Latte aficionado. 35mm film obsessed. Homebody. Theology nerd. Tender toward legacy, family, and the quiet sacredness of ordinary days. I believe stories matter—especially the ones we’re living right now.
Life moves quickly, though it’s something we don’t fully understand until time has already passed. Days blur into months, months into years, and moments we once thought we’d remember forever become a bit fuzzy. But photos are how we hold on. They remind us of what was real—the joy we felt, the people we loved, the moments that mattered most. I’m the kind of girl with 20,000 photos on her phone, the one who scrolls back often, almost daily. The one who understands just how quickly time slips through our fingers—and how powerful it is to have something that brings you back to what you hold closest to you. As the years have gone on, I’ve learned that photography isn’t about freezing time. It's about getting it back.
Back in September, my grandfather passed away. Growing up, I’d seen a photo of him and my grandma on their wedding day—the formal front-of-the-church-smiling portrait I’d memorized over the years. But that weekend, as we sorted through boxes in his Pennsylvania home, I discovered something unexpected: dozens of photos I had never seen before. Faded Polaroids upon Polaroids, of them as newlyweds, as new parents. Of Christmas mornings with my dad and my uncle, of them in the backyard playing. And in that moment it all clicked. These weren’t just pictures for them—they were proof for us. Proof of a life well-lived, of childhoods nurtured, of memories that laid the foundation for the family I know today.

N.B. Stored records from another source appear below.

Lemma node_at_next m a n b :
  node_at (alter (with_next n) a m) b =
    if decide (b = a) then (λ '(pv, _, y), (pv, n, y)) <$> node_at m b else node_at m b.
Proof.
  unfold node_at. case_decide as Hb; [subst|by rewrite lookup_alter_ne].
  rewrite lookup_alter_eq. by destruct (m !! a) as [[]|].
Qed.

Lemma node_at_prev m a p b :
  node_at (alter (with_prev p) a m) b =
    if decide (b = a) then (λ '(_, nx, y), (p, nx, y)) <$> node_at m b else node_at m b.
Proof.
  unfold node_at. case_decide as Hb; [subst|by rewrite lookup_alter_ne].
  rewrite lookup_alter_eq. by destruct (m !! a) as [[]|].
Qed.

(** A write through a pointer to an item is [alter] on the store, and so is the guarded
    write when the pointer is null or points to an item. *)
Definition altered (f : list_item_t → list_item_t) (a : Z) s : store A :=
  {| nodes := alter f a (nodes s); heap := heap s |}.

Lemma wr_item s a f : a ∈ dom (nodes s) → wr s a f = Ok (altered f a s).
Proof.
  intros [it Ha]%elem_of_dom. unfold wr, rd, altered. rewrite Ha. simpl. do 2 f_equal.
  apply map_eq. intros b. destruct (decide (b = a)) as [->|Hne].
  - by rewrite lookup_insert_eq, lookup_alter_eq, Ha.
  - by rewrite lookup_insert_ne, lookup_alter_ne.
Qed.

Lemma wr_if_alter s a f :
  nodes s !! 0 = None → (a ≠ 0 → a ∈ dom (nodes s)) → wr_if s a f = Ok (altered f a s).
Proof.
  intros H0 Ha. unfold wr_if. destruct (Z.eqb_spec a 0) as [->|Hne]; [|by apply wr_item, Ha].
  unfold altered. destruct s as [m h]. simpl. do 2 f_equal. apply map_eq. intros b.
  simpl in H0. destruct (decide (b = 0)) as [->|Hb].
  - by rewrite lookup_alter_eq, H0.
  - by rewrite lookup_alter_ne.
Qed.

Lemma wr_if_heap s a f s' : wr_if s a f = Ok s' → heap s' = heap s.
Proof.
  unfold wr_if, wr, rd. destruct (negb (a =? 0)); [|by intros [= <-]]. destruct (nodes s !! a); [|done]. by intros [= <-].
Qed.

Lemma altered_wf f a s : store_wf s → store_wf (altered f a s).
Proof.
  intros [Hi Hl H0]. split; simpl; [done|by rewrite dom_alter_L|].
  apply (not_elem_of_dom (D := gset Z)). rewrite dom_alter_L. by apply not_elem_of_dom.
Qed.

Lemma altered_same D f a s :
  nodes s !! 0 = None → (a ≠ 0 → a ∈ D) → same_outside D s (altered f a s).
Proof.
  intros H0 Ha b Hb. simpl. destruct (decide (a = b)) as [->|Hne]; [|by rewrite lookup_alter_ne].
  destruct (decide (b = 0)) as [->|Hnn]; [by rewrite lookup_alter_eq, H0|]. by destruct Hb; apply Ha.
Qed.

Lemma same_outside_trans D s1 s2 s3 :
  same_outside D s1 s2 → same_outside D s2 s3 → same_outside D s1 s3.
Proof. intros H12 H23 a Ha. by rewrite H23, H12. Qed.

(** The ends of a chain are null or items of it. *)
Lemma last_addr_dom s p xs n :
  dseg (node_at (nodes s)) p xs n → last_addr xs 0 ≠ 0 → last_addr xs 0 ∈ dom (nodes s).
Proof.
  intros Hc Hne. eapply chain_in; [done|]. apply last_addr_in. by intros ->.
Qed.

Lemma head_addr_dom s p xs n :
  dseg (node_at (nodes s)) p xs n → head_addr xs 0 ≠ 0 → head_addr xs 0 ∈ dom (nodes s).
Proof.
  intros Hc Hne. eapply chain_in; [done|]. apply head_addr_in. by intros ->.
Qed.

Lemma last_addr_null s xs :
  store_wf s → dseg (node_at (nodes s)) 0 xs 0 → last_addr xs 0 = 0 → xs = [].
Proof.
  intros Hs Hc H0. destruct xs as [|z xs]; [done|]. exfalso.
  eapply (chain_nonnull s 0 (z :: xs) 0); [done|done| |exact H0]. by apply last_addr_in.
Qed.

(** [list_add] links a fresh item behind the last one, or stops where the allocator does. *)
Lemma list_add_spec list xs s y :
  store_wf s → list_repr list xs s → Z.of_nat (length xs) + 1 < 2 ^ 64 →
  km_room 24 (heap s) →
  (∃ item list' s', list_add list y s = Ok (Z.of_nat (length xs), list', s') ∧
     item ∉ km_live (heap s) ∧ km_live (heap s') = {[item]} ∪ km_live (heap s) ∧
     store_wf s' ∧ list_repr list' (xs ++ [(item, y)]) s' ∧ same_outside (item :: xs.*1) s s') ∨
  (∃ w, km_alloc 24 (heap s) = Stop w ∧ list_add list y s = Stop w).
Proof.
  intros Hs Hl Hlen Hroom. unfold list_add. rewrite (sanity _ _ _ Hl). simpl.
  destruct (km_alloc 24 (heap s)) as [[item h]|w] eqn:Ha; [left|right; by exists w]. simpl.
  destruct (km_alloc_ok _ _ _ _ (sw_inv _ Hs) Hroom Ha) as (Hinv & Hnn & Hfresh & Hlive).
  destruct Hl as [Hn Hb Hm Hf Hla Hnd Hc].
  assert (item ∉ xs.*1) as Hni.
  { intros Hin. apply Hfresh, (sw_live _ Hs). by eapply chain_in. }
  rewrite (wr_if_alter _ (last list)); simpl; [|rewrite lookup_insert_ne by done; apply Hs|].
  2: { intros H0. rewrite dom_insert, elem_of_union, Hla in *. right. by eapply last_addr_dom. }
  rewrite Hn, (uwrap_small _ (_ + 1)), Z.add_simpl_r, uwrap_small by (unfold is_word; lia).
  eexists item, _, _. split; [done|]. split_and!; [done|done| | |].
  - apply altered_wf. destruct Hs as [Hi Hd H0].
    split; simpl; [done|rewrite dom_insert, Hlive; set_solver|by rewrite lookup_insert_ne].
  - split; simpl.
    + rewrite length_app. simpl. lia.
    + rewrite length_app. simpl. lia.
    + done.
    + rewrite head_addr_app. simpl. destruct (Z.eqb_spec (last list) 0) as [H0|H0]; simpl.
      * rewrite Hla in H0. by rewrite (last_addr_null s xs).
      * rewrite Hf. destruct xs as [|[]]; [|done]. by rewrite Hla in H0.
    + by rewrite last_addr_app.
    + rewrite fmap_app. apply list.NoDup_app. split_and!; [done| |apply list.NoDup_singleton].
      intros b Hb' Hb''%list_elem_of_singleton. simpl in Hb''. by subst.
    + eapply dseg_snoc; [exact Hnd| | |exact Hc].
      * rewrite node_at_next, decide_False, node_at_insert, decide_True; [by rewrite <- Hla|done|].
        rewrite Hla. intros Heq. destruct xs as [|z xs]; [done|]. apply Hni. rewrite Heq. by apply last_addr_in.
      * intros b Hb'. rewrite node_at_next, node_at_insert, Hla.
        rewrite (decide_False (P := b = item)) by (by intros ->). done.
  - eapply same_outside_trans; [|apply altered_same; simpl].
    + intros b Hb'. simpl. rewrite lookup_insert_ne; [done|]. intros ->. apply Hb'. by left.
    + rewrite lookup_insert_ne by done. apply Hs.
    + intros H0. right. rewrite Hla in *. apply last_addr_in. by intros ->.
Qed.

(** What [NoDup] says around an item and its two neighbours. *)
Lemma mid_facts s l1 a x l2 :
  store_wf s → NoDup (l1 ++ (a, x) :: l2).*1 → dseg (node_at (nodes s)) 0 (l1 ++ (a, x) :: l2) 0 →
  let p := last_addr l1 0 in let n := head_addr l2 0 in
  (∀ b, b ∈ l1.*1 ∨ b = a ∨ b ∈ l2.*1 → b ≠ 0 ∧ b ∈ dom (nodes s)) ∧
  (p ≠ 0 → p ∈ l1.*1) ∧ (n ≠ 0 → n ∈ l2.*1) ∧ a ≠ p ∧ a ≠ n ∧ p ∉ l2.*1 ∧ n ∉ l1.*1.
Proof.
  intros Hs Hnd Hc p n. destruct (NoDup_mid _ _ _ _ Hnd) as (Hnd1 & Hnd2 & Ha1 & Ha2 & Hdis).
  assert (∀ b, b ∈ l1.*1 ∨ b = a ∨ b ∈ l2.*1 → b ≠ 0 ∧ b ∈ dom (nodes s)) as Hin.
  { intros b Hb'. assert (b ∈ (l1 ++ (a, x) :: l2).*1) as Hb.
    { rewrite fmap_app, elem_of_app. simpl. rewrite elem_of_cons. tauto. }
    split; [by eapply chain_nonnull|by eapply chain_in]. }
  assert (p ≠ 0 → p ∈ l1.*1) as Hp by (intros; apply last_addr_in; by intros ->).
  assert (n ≠ 0 → n ∈ l2.*1) as Hn by (intros; apply head_addr_in; by intros ->).
  assert (a ≠ 0) as Ha0 by (apply Hin; tauto).
  split_and!; [done..| | | |].
  - destruct (decide (p = 0)) as [->|H]; [done|]. intros ->. by apply Ha1, Hp.
  - destruct (decide (n = 0)) as [->|H]; [done|]. intros ->. by apply Ha2, Hn.
  - intros H. destruct (decide (p = 0)) as [H0|H0]; [|by eapply Hdis; [apply Hp|]].
    rewrite H0 in H. by destruct (Hin 0) as [? _]; [tauto|].
  - intros H. destruct (decide (n = 0)) as [H0|H0]; [|by eapply Hdis; [|apply Hn]].
    rewrite H0 in H. by destruct (Hin 0) as [? _]; [tauto|].
Qed.

(** The store after an item between [p] and [n] has been unlinked and freed. *)
Definition unlinked (p a n : Z) (h : A) s : store A :=
  {| nodes := delete a (alter (with_prev p) n (alter (with_next n) p (nodes s))); heap := h |}.

Lemma unlinked_chain l1 a x l2 h s :
  store_wf s → NoDup (l1 ++ (a, x) :: l2).*1 → dseg (node_at (nodes s)) 0 (l1 ++ (a, x) :: l2) 0 →
  dseg (node_at (nodes (unlinked (last_addr l1 0) a (head_addr l2 0) h s))) 0 (l1 ++ l2) 0.
Proof.
  intros Hs Hnd Hc. destruct (NoDup_mid _ _ _ _ Hnd) as (_ & _ & Ha1 & Ha2 & _).
  destruct (mid_facts s l1 a x l2 Hs Hnd Hc) as (_ & _ & _ & Hap & Han & Hp2 & Hn1).
  eapply dseg_unlink; [exact Hnd| | |exact Hc]; intros b Hb; simpl;
    rewrite node_at_delete, node_at_prev, node_at_next by (by intros ->).
  - by rewrite (decide_False (P := b = head_addr l2 0)) by (by intros ->).
  - by rewrite (decide_False (P := b = last_addr l1 0)) by (by intros ->).
Qed.

Lemma unlinked_wf l1 a x l2 h s :
  store_wf s → NoDup (l1 ++ (a, x) :: l2).*1 → dseg (node_at (nodes s)) 0 (l1 ++ (a, x) :: l2) 0 →
  km_inv h → km_live h = km_live (heap s) ∖ {[a]} →
  let s' := unlinked (last_addr l1 0) a (head_addr l2 0) h s in
  store_wf s' ∧ same_outside (l1 ++ (a, x) :: l2).*1 s s'.
Proof.
  intros Hs Hnd Hc Hh Hlh s'.
  destruct (mid_facts s l1 a x l2 Hs Hnd Hc) as (Hin & Hp & Hn & _).
  set (s2 := altered (with_prev (last_addr l1 0)) (head_addr l2 0)
               (altered (with_next (head_addr l2 0)) (last_addr l1 0) s)).
  assert (store_wf s2) as Hs2 by (by do 2 apply altered_wf).
  assert (∀ b, b ∈ l1.*1 ∨ b = a ∨ b ∈ l2.*1 → b ∈ (l1 ++ (a, x) :: l2).*1) as Hmem.
  { intros b. rewrite fmap_app, elem_of_app. simpl. rewrite elem_of_cons. tauto. }
  split.
  - split; simpl; [done| |].
    + rewrite dom_delete_L, !dom_alter_L, Hlh. pose proof (sw_live _ Hs). set_solver.
    + rewrite lookup_delete_ne by (apply Hin; tauto). apply Hs2.
  - eapply (same_outside_trans _ s s2).
    + eapply same_outside_trans; apply altered_same; [apply Hs| |apply altered_wf, Hs|];
        intros; apply Hmem; tauto.
    + intros b Hb. simpl. rewrite lookup_delete_ne; [done|]. intros ->. apply Hb, Hmem. tauto.
Qed.

(** [list_it_remove] unlinks the item and frees it. *)
Lemma list_it_remove_spec list l1 a x l2 s :
  store_wf s → list_repr list (l1 ++ (a, x) :: l2) s →
  ∃ list' s', list_it_remove list a s = Ok (list', s') ∧ store_wf s' ∧
    list_repr list' (l1 ++ l2) s' ∧ km_live (heap s') = km_live (heap s) ∖ {[a]} ∧
    same_outside (l1 ++ (a, x) :: l2).*1 s s'.
Proof.
  intros Hs Hl. pose proof (sanity _ _ _ Hl) as Hsane. destruct Hl as [Hn Hb Hm Hf Hla Hnd Hc].
  destruct (mid_facts s l1 a x l2 Hs Hnd Hc) as (Hin & Hp & Hn' & Hap & Han & _).
  destruct (NoDup_mid _ _ _ _ Hnd) as (_ & _ & Ha1 & Ha2 & _).
  pose proof (dseg_lookup _ _ _ _ _ _ _ Hc) as Ha.
  assert (Z.of_nat (length (l1 ++ (a, x) :: l2)) = Z.of_nat (length (l1 ++ l2)) + 1) as Hlen.
  { rewrite !length_app. simpl. lia. }
  pose proof (head_addr_unlink l1 a x l2 0 Ha1) as Hhead.
  pose proof (last_addr_unlink l1 a x l2 0 Ha2) as Hlast.
  set (p := last_addr l1 0) in *. set (n := head_addr l2 0) in *.
  pose proof (altered_wf (with_next n) p _ Hs) as Hs1.
  pose proof (altered_wf (with_prev p) n _ Hs1) as Hs2.
  destruct (km_free_ok a (heap s) (sw_inv _ Hs)) as (h & Hfree & Hih & Hlh).
  { apply (sw_live _ Hs), Hin. tauto. }
  exists {| items := items list - 1; magic := magic list;
            first := head_addr (l1 ++ l2) 0; last := last_addr (l1 ++ l2) 0 |}, (unlinked p a n h s).
  split.
  { unfold list_it_remove. rewrite Hsane. simpl. rewrite (proj2 (Z.eqb_neq a 0)) by (apply Hin; tauto).
    rewrite (assert_true : assert_ (negb false) = Ok tt). simpl. rewrite (rd_node _ _ _ _ _ Ha). simpl.
    rewrite wr_if_alter by (apply Hs || intros; apply Hin; auto). simpl.
    rewrite (rd_node (altered _ _ _) _ p n x) by (simpl; by rewrite node_at_next, decide_False). simpl.
    rewrite wr_if_alter; [|apply Hs1|intros; simpl; rewrite dom_alter_L; apply Hin; auto]. simpl.
    rewrite (rd_node (altered _ _ _) _ p n x)
      by (simpl; by rewrite node_at_prev, decide_False, node_at_next, decide_False).
    simpl. rewrite Hfree. simpl. rewrite uwrap_small by (unfold is_word; lia).
    by rewrite Hf, Hla, Hhead, Hlast. }
  destruct (unlinked_wf l1 a x l2 h s) as [Hs' Hsame]; [done..|].
  split_and!; [done| |done|done]. split; simpl; [lia|lia|done..| |].
  - by eapply NoDup_drop_mid.
  - by apply (unlinked_chain l1 a x l2 h).
Qed.

(** [list_remove] drops the item at an index that is in the list. *)
Lemma list_remove_spec list l1 a x l2 s :
  store_wf s → list_repr list (l1 ++ (a, x) :: l2) s →
  list_remove list (Z.of_nat (length l1)) s = list_it_remove list a s.
Proof.
  intros Hs Hl. unfold list_remove. rewrite (sanity _ _ _ Hl). simpl.
  pose proof (lr_bound _ _ _ Hl) as Hb. rewrite length_app in Hb. simpl in Hb.
  rewrite (list_get_index_spec _ _ _ _ Hs Hl) by lia. simpl.
  by rewrite Nat2Z.id, fmap_app, lookup_app_r, length_fmap, Nat.sub_diag by (by rewrite length_fmap).
Qed.

(** An index that is not in the list makes [list_get_index] return null, and
    [list_it_remove] dereferences it (the debug build asserts first). *)
Lemma list_remove_bad list xs s i :
  store_wf s → list_repr list xs s → Z.of_nat (length xs) <= i < 2 ^ 64 →
  list_remove list i s = Stop (if DEBUG then Panic else Fault).
Proof.
  intros Hs Hl Hi. unfold list_remove, list_it_remove. rewrite (sanity _ _ _ Hl). simpl.
  rewrite (list_get_index_spec _ _ _ _ Hs Hl) by lia. simpl.
  rewrite lookup_ge_None_2 by (rewrite length_fmap; lia). simpl.
  unfold assert_. destruct DEBUG; [done|]. simpl.
  unfold rd. by rewrite (sw_null _ Hs).
Qed.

In that moment, I understood more deeply than ever why the photos we take today aren't about perfection or performance. It’s about capturing the people, the faith, and the moments that make a legacy worth passing down.

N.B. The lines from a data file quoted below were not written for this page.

(* ===== verification/Heap.v ===== *)
(** The first-fit heap that kernel/kernel/mm/heap.c and kernel/arch/x86_64/boot32/heap.c
    share.  The two files differ in the width of a pointer, the size of a block header, the
    test that reports corruption and in what happens to the pages when the break moves;
    [HeapCfg] collects these, and KHeap.v instantiates it for the kernel and for boot32. *)
From S2P Require Import Prelude Words Dll.
Open Scope Z_scope.

(** [HEAP_MAGIC] (kernel/kernel/mm/heap.c, line 21). *)
Definition HEAP_MAGIC : Z := 2882400171.

(** [hblock_t] (kernel/kernel/mm/heap.c, lines 8-19), less the names that only the heap
    dump prints. *)
Record hblock_t := {
  available : bool;
  magic : Z;
  prev : Z;
  next : Z;
  size : Z;
}.

(** What the two heaps differ in; [W] is the state that moving the break changes. *)
Class HeapCfg (W : Type) := {
  hc_width : Z;                              (** bits of a pointer and of a size_t *)
  HEADER_SIZE : Z;                           (** sizeof(hblock_t) *)
  KHEAP_START : Z;
  hc_check : bool → res unit;                (** kpanic, or assert in boot32 *)
  hc_moved : Z → Z → W → res W;              (** the rest of kbrk: old and new break *)
}.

I document weddings the same way the smallest details of everyday life make my heart skip a beat. It’s the quiet moments that move me most—the way my husband and I lock eyes across the room, or the rare chance to sit down and have a real conversation once we’ve stopped chasing our toddler. It’s snuggling under a blanket with my sweet daughter and a good book, or walking in silence with nothing but the sound of nature around me.
I’m inspired by simple things. The way Lake Michigan stretches out at the dunes, soft glimmers dancing across the water on a clear day. Quiet mornings with instrumental hymns playing as I open my Bible. The way the the light dances over the pills on our couch midmorning or the way steam from a warm cup of coffee swirls in that glow. The feel of stretching and shaping sourdough, remembering that I made it with my own hands and that I’m living a life I love deeply.
*These* are the moments that shape me. The stories I hope my daughter tells about me. And they’re the same kinds of moments I’m honored to preserve for you.
I'm reminded daily of the beautiful inheritance the that the Lord is writing in my life. Yours is more than a wedding day—it’s a testament of God’s faithfulness, and I would be honored to help pass that story down.